Medical Treatment becomes a Privilege
Knowledge outruns the application of knowledge---the distance between increasing.
It was only a few years ago. I was alive, if barely, when Alexander Fleming shared the 1945 Nobel Prize in Medicine for creating the first mass produced antibiotic. They weren’t using leeches then, but Doc Adams and his successors were still called “sawbones.”
How fast medical knowledge has advanced and how much faster it is destined to grow. How much slower will be the development of the practical ability to treat patients.
This is how I picture the modern world. Differential paces of change. Science outpacing social practice. The gap increasing.
And sadly, at the same time, health problems are also increasing.,
These two trends together predict a world where more people need treatment for more serious illnesses and there are fewer beds, doctors, nurses, public health facilities, etc.

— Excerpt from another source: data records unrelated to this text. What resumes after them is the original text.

(** * labsuite: the Protocol document and its virtualized execution context

    A shallow embedding of [labsuite/protocol/protocol.py] (class [Protocol])
    and of the exception taxonomy of [labsuite/util/exceptions.py].

    Python objects are mutable and exceptions do not roll anything back, so
    every method is a computation [S -> Res A * S]: the state that comes out
    is the object as the method left it, also when it raised.  Dictionaries
    are association lists in insertion order (the order Python iterates
    them in); their order-free content, which is what dictionary equality
    and the structural hash see, is the [gmap] they denote. *)

From Stdlib Require Import ZArith String Ascii List Bool Lia.
From Stdlib Require Import Floats DecimalString DecimalZ.
From stdpp Require Import gmap strings list fin_maps.

Set Warnings "-register-all".

Open Scope string_scope.
Open Scope list_scope.
Open Scope Z_scope.

(** ** Exceptions *)

(** The classes of [labsuite/util/exceptions.py], and the built-in
    exceptions the Protocol raises.  Messages are kept where the source gives
    a literal. *)
Inductive exn : Type :=
| ValueError (msg : string)
| TypeError (msg : string)
| KeyError (key : string)
| IndexError (msg : string)
| NameError (name : string)
| AttributeError (name : string)
| PartialProtocolException (msg : string)
| DataMissing
| CalibrationMissing
| ContainerConflict
| InstrumentConflict
| InstrumentMissing
| ContainerMissing
| TipMissing
| CommandMissing
| SlotMissing
| LiquidOverflow
| LiquidUnavailable
| LiquidMismatch.

(** [issubclass(e, ProtocolException)]: the family a PartialProtocol queues.
    [PartialProtocolException] is outside it on purpose. *)
Definition is_ProtocolException (e : exn) : bool :=
  match e with
  | ValueError _ | TypeError _ | KeyError _ | IndexError _ | NameError _
  | AttributeError _ | PartialProtocolException _ => false
  | _ => true
  end.

(** [issubclass(e, ProtocolConflict)]. *)
Definition is_ProtocolConflict (e : exn) : bool :=
  match e with
  | ContainerConflict | InstrumentConflict => true
  | _ => false
  end.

How can we ensure that, as scientific knowledge increases, we will be able to provide treatment for those who would benefit? It won’t happen automatically.
It should be one of our highest priorities. We need to study what is being tried in other countries around the world. We need to free ourselves from ideological blinders and be open to new ideas. We need to intentionally act through public and non-profit institutions. It will take a new approach to government.
Not just in the area of health, but in so many other ways, uncoupled rates of change will be with us for the foreseeable future. What can happen and what will happen are not two dominos falling into each other. Social good requires intentional choice.